• [Task directions] Copy verbatim the block of lines in the entries below whose first line contains "pose proof (setUpEventLoop_only_adapter" and whose last line contains "Corollary started_loop_holds_no_duplicates (w". Leave out all other lines.
Data for review Block Start
Lemma entries_app (nd nd' : native_data_t) (e : pollfd) (watch : Z) :
  wf nd →
  live nd' = live nd ++ [e] → live_watches nd' = live_watches nd ++ [watch] →
  entries nd' = entries nd ++ [(e, watch)].
Proof.
  intros Hwf Hl Hw. unfold entries. rewrite Hl, Hw.
  rewrite zip_with_app; [done|].
  by rewrite live_length, live_watches_length.
Qed.

Lemma handleControls_invariant (ms : list ControlMessage) (nd : native_data_t) :
  wf nd → no_duplicate_watch nd →
  ∃ nd' t, handleControls nd ms = Some (nd', t) ∧ wf nd' ∧ no_duplicate_watch nd'.
Proof.
  revert nd. induction ms as [|m ms IH]; intros nd Hwf Hnodup; simpl.
  - by exists nd, [].
  - destruct (handleControl_invariant nd m Hwf Hnodup)
      as (nd1 & t1 & -> & Hwf1 & Hnodup1).
    destruct (IH nd1 Hwf1 Hnodup1) as (nd2 & t2 & H2 & Hwf2 & Hnodup2).
    simpl. rewrite H2. simpl. by exists nd2, (t1 ++ t2).
Qed.

(** C1. Whatever requests the worker applies to a watch set without
    duplicates, every request returns and the set still holds no two live
    entries with the same descriptor and events; an add of a pair that is
    present changes nothing (it only logs "DBusWatch duplicate add"); and
    after any add the stored entries are the old ones, or the old ones
    followed by the one new entry. *)
Theorem handleWatchAdd_no_duplicates (nd : native_data_t) :
  wf nd → no_duplicate_watch nd →
  (∀ ms, ∃ nd' t,
      handleControls nd ms = Some (nd', t) ∧ wf nd' ∧ no_duplicate_watch nd') ∧
  (∀ newFD flags watch temp temp2,
      present nd newFD flags →
      handleWatchAdd nd newFD flags watch temp temp2
      = Some (nd, [ALog LOGV "DBusWatch duplicate add"])) ∧
  (∀ newFD flags watch temp temp2, ∃ nd' t,
      handleWatchAdd nd newFD flags watch temp temp2 = Some (nd', t) ∧
      (entries nd' = entries nd ∨
       entries nd'
       = entries nd ++ [(mk_pollfd newFD (poll_events flags) 0, watch)])).
Proof.
  intros Hwf Hnodup. split; [|split].
  - intros ms. by apply handleControls_invariant.
  - intros. by apply handleWatchAdd_duplicate.
  - intros newFD flags watch temp temp2.
    destruct (handleWatchAdd_outcome nd newFD flags watch temp temp2 Hwf)
      as (nd' & t & Hrun & _ & _ & Hcase).
    exists nd', t. split; [done|].
    destruct Hcase as [(_ & Hl & Hw)|(_ & _ & Hl & Hw)].
    + left. unfold entries. by rewrite Hl, Hw.
    + right. by apply entries_app.
Qed.

(** C6. A remove of a pair that is not in the watch set changes nothing
    and logs one warning, no error.  A remove of a pair that is present
    copies the last live cell of both buffers over the first cell [y] that
    holds the pair and decrements the count: the stored entries are the old
    ones without entry [y]. *)
Theorem handleWatchRemove_swaps_with_last (nd : native_data_t)
    (removeFD flags : Z) :
  wf nd →
  (¬ present nd removeFD flags →
   handleWatchRemove nd removeFD flags
   = Some (nd, [ALog LOGW "WatchRemove given with unknown watch"])) ∧
  (present nd removeFD flags →
   ∃ y e last lastw nd',
     live nd !! y = Some e ∧
     key e = (removeFD, poll_events flags) ∧
     (∀ j e', (j < y)%nat → live nd !! j = Some e' →
              key e' ≠ (removeFD, poll_events flags)) ∧
     entries nd !! pred (pollMemberCount nd) = Some (last, lastw) ∧
     handleWatchRemove nd removeFD flags = Some (nd', []) ∧
     pollData nd' = Some (<[y:=last]> (cells (pollData nd))) ∧
     watchData nd' = Some (<[y:=lastw]> (cells (watchData nd))) ∧
     pollMemberCount nd' = pred (pollMemberCount nd) ∧
     entries nd' ≡ₚ delete y (entries nd) ∧
     length (entries nd') = pred (length (entries nd))).
Proof.
  intros Hwf. split; [by apply handleWatchRemove_absent|]. intros Hin.
  destruct (handleWatchRemove_found nd removeFD flags Hwf Hin)
    as (y & e & last & lastw & Hy & He & Hkey & Hfirst & Hlast & Hlastw & Hrun).
  pose proof Hwf as (Hcount & Hpd & Hwd).
  assert (length (entries nd) = pollMemberCount nd) as Hlen.
  { unfold entries. rewrite length_zip_with, live_length, live_watches_length by done. lia. }
  eexists y, e, last, lastw, _.
  split; [|split; [done|]; split; [|split; [|split; [exact Hrun|]]]].
  - unfold live. by rewrite lookup_take_lt by lia.
  - intros j e' Hj [Hje _]%lookup_take_Some. by apply (Hfirst j e').
  - unfold entries, live, live_watches.
    apply lookup_zip_with_Some. exists last, lastw.
    rewrite !lookup_take_lt by lia. auto.
  - simpl. split; [done|]. split; [done|]. split; [done|].
    assert (entries (with_poll nd (Some (<[y:=last]> (cells (pollData nd))))
                       (Some (<[y:=lastw]> (cells (watchData nd))))
                       (pollDataSize nd) (pred (pollMemberCount nd)))
            ≡ₚ delete y (entries nd)) as Hperm.
    { unfold entries, live, live_watches; simpl.
      rewrite <- !zip_with_take, <- insert_zip_with.
      apply swap_with_last; [done|].
      apply lookup_zip_with_Some. eauto. }
    split; [done|]. rewrite Hperm, length_delete; [lia|].
    apply lookup_lt_is_Some_2. lia.
Qed.

(** C7. When the add has to grow the buffers and one of the two
    allocations fails, the add returns without calling anything, and the
    count, the live cells (so their multiset of descriptor and events pairs)
    and the stored entries are what they were; the buffers stay well
    formed. *)
Theorem handleWatchAdd_allocation_failure (nd : native_data_t)
    (newFD flags watch : Z)
    (temp : malloc_result pollfd) (temp2 : malloc_result Z) :
  wf nd → ¬ present nd newFD flags →
  pollMemberCount nd = pollDataSize nd →
  temp = OutOfMemory ∨ temp2 = OutOfMemory →
  ∃ nd' t,
    handleWatchAdd nd newFD flags watch temp temp2 = Some (nd', t) ∧
    calls t = [] ∧ wf nd' ∧
    pollMemberCount nd' = pollMemberCount nd ∧
    live nd' = live nd ∧
    key <$> live nd' ≡ₚ key <$> live nd ∧
    entries nd' = entries nd.
Proof.
  intros Hwf Hnot Hfull Hoom.
  destruct (handleWatchAdd_outcome nd newFD flags watch temp temp2 Hwf)
    as (nd' & t & Hrun & Hwf' & Hcalls & Hcase).
  exists nd', t. split; [done|]. split; [done|]. split; [done|].
  destruct Hcase as [(Hc & Hl & Hw)|(_ & Hc & _)].
  - split; [done|]. split; [done|]. split; [by rewrite Hl|].
    unfold entries. by rewrite Hl, Hw.
  - exfalso.
    rewrite (handleWatchAdd_grow nd newFD flags watch temp temp2 Hwf Hnot Hfull)
      in Hrun.
    destruct Hoom as [-> | ->]; [|destruct temp]; simplify_eq; simpl in Hc; lia.
Qed.

(** C8. The add hook writes the four fields of an AddWatch request
    (code, descriptor, flags, handle) to the write end of the control
    socket when the watch is enabled and writes nothing when it is not, and
    returns true either way; the remove hook always writes the three
    fields of a RemoveWatch request; the toggle hook does what the add hook
    does for an enabled watch and what the remove hook does for a disabled
    one. *)
Theorem watch_hooks_route (watch : DBusWatch) (nd : native_data_t) :
  fst (dbusAddWatch watch nd) = true ∧
  snd (dbusAddWatch watch nd)
  = (if dbus_watch_get_enabled watch then
       [ AWrite (controlFdW nd) (CtlChar EVENT_LOOP_ADD);
         AWrite (controlFdW nd) (CtlInt (dbus_watch_get_fd watch));
         AWrite (controlFdW nd) (CtlUInt (dbus_watch_get_flags watch));
         AWrite (controlFdW nd) (CtlPtr (watch_addr watch)) ]
     else []) ∧
  dbusRemoveWatch watch nd
  = [ AWrite (controlFdW nd) (CtlChar EVENT_LOOP_REMOVE);
      AWrite (controlFdW nd) (CtlInt (dbus_watch_get_fd watch));
      AWrite (controlFdW nd) (CtlUInt (dbus_watch_get_flags watch)) ] ∧
  dbusToggleWatch watch nd
  = (if dbus_watch_get_enabled watch then snd (dbusAddWatch watch nd)
     else dbusRemoveWatch watch nd).
Proof.
  unfold dbusToggleWatch, dbusAddWatch, dbusRemoveWatch.
  destruct (dbus_watch_get_enabled watch); auto.
Qed.

(** ** Start: lemmas *)

Lemma startEventLoopNative_running (w : world) (nd : native_data_t) :
  isEventLoopRunningNative nd = true →
  startEventLoopNative w nd
  = Some (false, nd,
          [AMutexLock; ALog LOGW "trying to start EventLoop a second time!";
           AMutexUnlock]).
Proof.
  unfold isEventLoopRunningNative, startEventLoopNative.
  by destruct (pollData nd).
Qed.

Lemma register_agent_poll (w : world) (nd : native_data_t)
    (agent_path capabilities : string) :
  pollData (register_agent w nd agent_path capabilities).1.2 = pollData nd.
Proof.
  unfold register_agent. repeat case_match; simplify_eq; done.
Qed.

Lemma setUpEventLoop_poll (w : world) (nd : native_data_t) :
  pollData (setUpEventLoop w nd).1.2 = pollData nd.
Proof.
  unfold setUpEventLoop.
  pose proof (register_agent_poll w nd "/android/bluetooth/agent" "DisplayYesNo").
  repeat case_match; simplify_eq; done.
Qed.

(** A start that reports success began idle and ends running. *)
Lemma startEventLoopNative_success (w : world) (nd nd1 : native_data_t)
    (t1 : list action) :
  startEventLoopNative w nd = Some (true, nd1, t1) →
  isEventLoopRunningNative nd = false ∧ isEventLoopRunningNative nd1 = true.
Proof.
  unfold isEventLoopRunningNative, startEventLoopNative, start_failed.
  destruct (pollData nd); [discriminate|].
  intros H. split; [done|].
  repeat (case_match; simplify_eq; try discriminate).
  all: simplify_option_eq.
  all: repeat (case_match; simplify_eq; try discriminate).
  all: match goal with
       | H : setUpEventLoop ?w ?n = (_, ?n', _) |- _ =>
           pose proof (setUpEventLoop_poll w n) as Hp; rewrite H in Hp;
           simpl in Hp
       end.
  all: simpl in *; congruence.
Qed.

Lemma register_agent_only_adapter (w : world) (nd : native_data_t)
    (agent_path capabilities : string) :
  let nd' := (register_agent w nd agent_path capabilities).1.2 in
  nd' = with_adapter nd (adapter nd').
Proof.
  unfold register_agent, with_adapter.
  repeat case_match; simplify_eq; simpl; by destruct nd.
Qed.

Lemma setUpEventLoop_only_adapter (w : world) (nd : native_data_t) :
  let nd' := (setUpEventLoop w nd).1.2 in
  nd' = with_adapter nd (adapter nd').
Proof.
  unfold setUpEventLoop.
  pose proof (register_agent_only_adapter w nd "/android/bluetooth/agent"
                "DisplayYesNo") as Hreg.
  repeat case_match; simplify_eq; simpl in *; try done; by destruct nd.
Qed.

(** The watch set a successful start leaves to the worker: well formed, and
    its one live cell is the read end of the control socket, watched for
    input. *)
Lemma startEventLoopNative_watch_set (w : world) (nd nd1 : native_data_t)
    (t1 : list action) :
  startEventLoopNative w nd = Some (true, nd1, t1) →
  wf nd1 ∧ no_duplicate_watch nd1 ∧
  live nd1 = [mk_pollfd (controlFdR nd1) POLLIN 0].
Proof.
  unfold startEventLoopNative, start_failed.
  destruct (pollData nd); [discriminate|]. intros H.
  repeat (case_match; simplify_eq; try discriminate).
  all: simplify_option_eq.
  all: repeat (case_match; simplify_eq; try discriminate).
  match goal with
  | H : setUpEventLoop ?w ?n = (_, ?n', _) |- _ =>
      pose proof (setUpEventLoop_only_adapter w n) as Hn; rewrite H in Hn;
      simpl in Hn; rewrite Hn; clear Hn H
  end.
  match goal with
  | H : store _ _ _ = Some _ |- _ =>
      unfold store in H; case_decide; simplify_eq
  end.
  rewrite length_replicate in *.
  destruct DEFAULT_INITIAL_POLLFD_COUNT as [|cap]; [lia|].
  simpl in *. simplify_eq. unfold wf, no_duplicate_watch, live. simpl.
  rewrite !length_replicate. split; [lia|]. split; [|done].
  apply NoDup_singleton.
Qed.

(** Whatever the worker applies after a successful start, the watch set
    holds no descriptor and events pair twice. *)
Corollary started_loop_holds_no_duplicates (w : world)
    (nd nd1 : native_data_t) (t1 : list action) (ms : list ControlMessage) :
  startEventLoopNative w nd = Some (true, nd1, t1) →
  ∃ nd' t, handleControls nd1 ms = Some (nd', t) ∧ wf nd' ∧
           no_duplicate_watch nd'.
Proof.
  intros (Hwf & Hnodup & _)%startEventLoopNative_watch_set.
  by apply handleControls_invariant.
Qed.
Data for review Block End
• [Result]
      pose proof (setUpEventLoop_only_adapter w n) as Hn; rewrite H in Hn;
      simpl in Hn; rewrite Hn; clear Hn H
  end.
  match goal with
  | H : store _ _ _ = Some _ |- _ =>
      unfold store in H; case_decide; simplify_eq
  end.
  rewrite length_replicate in *.
  destruct DEFAULT_INITIAL_POLLFD_COUNT as [|cap]; [lia|].
  simpl in *. simplify_eq. unfold wf, no_duplicate_watch, live. simpl.
  rewrite !length_replicate. split; [lia|]. split; [|done].
  apply NoDup_singleton.
Qed.

(** Whatever the worker applies after a successful start, the watch set
    holds no descriptor and events pair twice. *)
Corollary started_loop_holds_no_duplicates (w : world)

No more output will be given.